As he fell he felt the flooring give way under him. The next moment he was struggling, like a rat in a well, in deep water.
CHAPTER XX.
THE PREY OF THE RIVER.
“Help! Help!” shouted Dudley. “Do you want to drown me?”
Great as the shock was of finding himself flung suddenly into what he supposed was a flooded cellar, Dudley did not at first believe that the old woman had any worse intention than that of playing him an ugly and malicious trick.
But as he uttered this question he looked up, and saw her face half a dozen feet above him, wearing an expression of fiendish malignity which froze his blood.
She was holding the candle so that she might see his face, and as he kept himself afloat in the small space available—for he had no room to strike out, and no foothold on the slimy earthen sides—he began to understand that she was in grim, deadly earnest, and that the place where the dead body of Edward Jacobs had been concealed was to be his own grave.
Then he did not cry out. He saw that he would only be wasting his breath; that there was no mercy in the hard-light eyes, in the lines of the wicked, wrinkled mouth.
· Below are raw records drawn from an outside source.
Lemma update_returns_stored_record_witness :
  ∃ r w',
    @update_announcement sample_libraries "65A000000000000000000002"
      "Science fair moved" "2027-01-31T18:00:00" "mrodriguez" None
      sample_world = (Return r, w') ∧
    r !! "_id" = Some (VStr "65a000000000000000000002") ∧
    r !! "message" = Some (VStr "Science fair moved") ∧
    r !! "end_date" = Some (VStr "2027-01-31T18:00:00").
Proof.
  destruct (@update_announcement sample_libraries "65A000000000000000000002"
              "Science fair moved" "2027-01-31T18:00:00" "mrodriguez" None
              sample_world) as [[r|e] w'] eqn:Hrun;
    [|vm_compute in Hrun; discriminate Hrun].
  exists r, w'. split; [reflexivity|].
  destruct (@update_returns_stored_record sample_libraries _ _ _ _ _ _ _ _
              Hrun)
    as (o & i & old & new & Ho & _ & _ & _ & Hid & Hm & _ & He & _).
  injection Ho as <-. by repeat split.
Defined.

Lemma writes_keep_identifiers_unique_witness :
  store_ok (announcements (db sample_world)) ∧
  store_ok
    (announcements
       (db (@create_announcement sample_libraries "2026-06-01T00:00:00"
              oid3 "Exam week" "2026-06-30T00:00:00" "mrodriguez" None
              sample_world).2)) ∧
  store_ok
    (announcements
       (db (@update_announcement sample_libraries
              "65a000000000000000000002" "Exam week" "2026-06-30T00:00:00"
              "mrodriguez" None sample_world).2)) ∧
  store_ok
    (announcements
       (db (@delete_announcement sample_libraries
              "65a000000000000000000002" "mrodriguez" sample_world).2)).
Proof.
  split; [exact sample_store_ok|].
  exact (@writes_keep_identifiers_unique sample_libraries
           "2026-06-01T00:00:00" oid3 "65a000000000000000000002"
           "Exam week" "2026-06-30T00:00:00" "mrodriguez" None sample_world
           sample_store_ok).
Defined.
He made a struggle to climb up one side of the pit in which he found himself; but the soft earth, slimy with damp, slipped and gave way under him. He tore out a hole with his fingers, then another, and another above that. And all the while she watched him without a word, apparently without a movement.
But just as he came to a point in his ascent from which he might hope to make a spring for the top, she raised her thick stick and dealt him a blow on the head which sent him, with a splash and a gurgling cry, back into the water.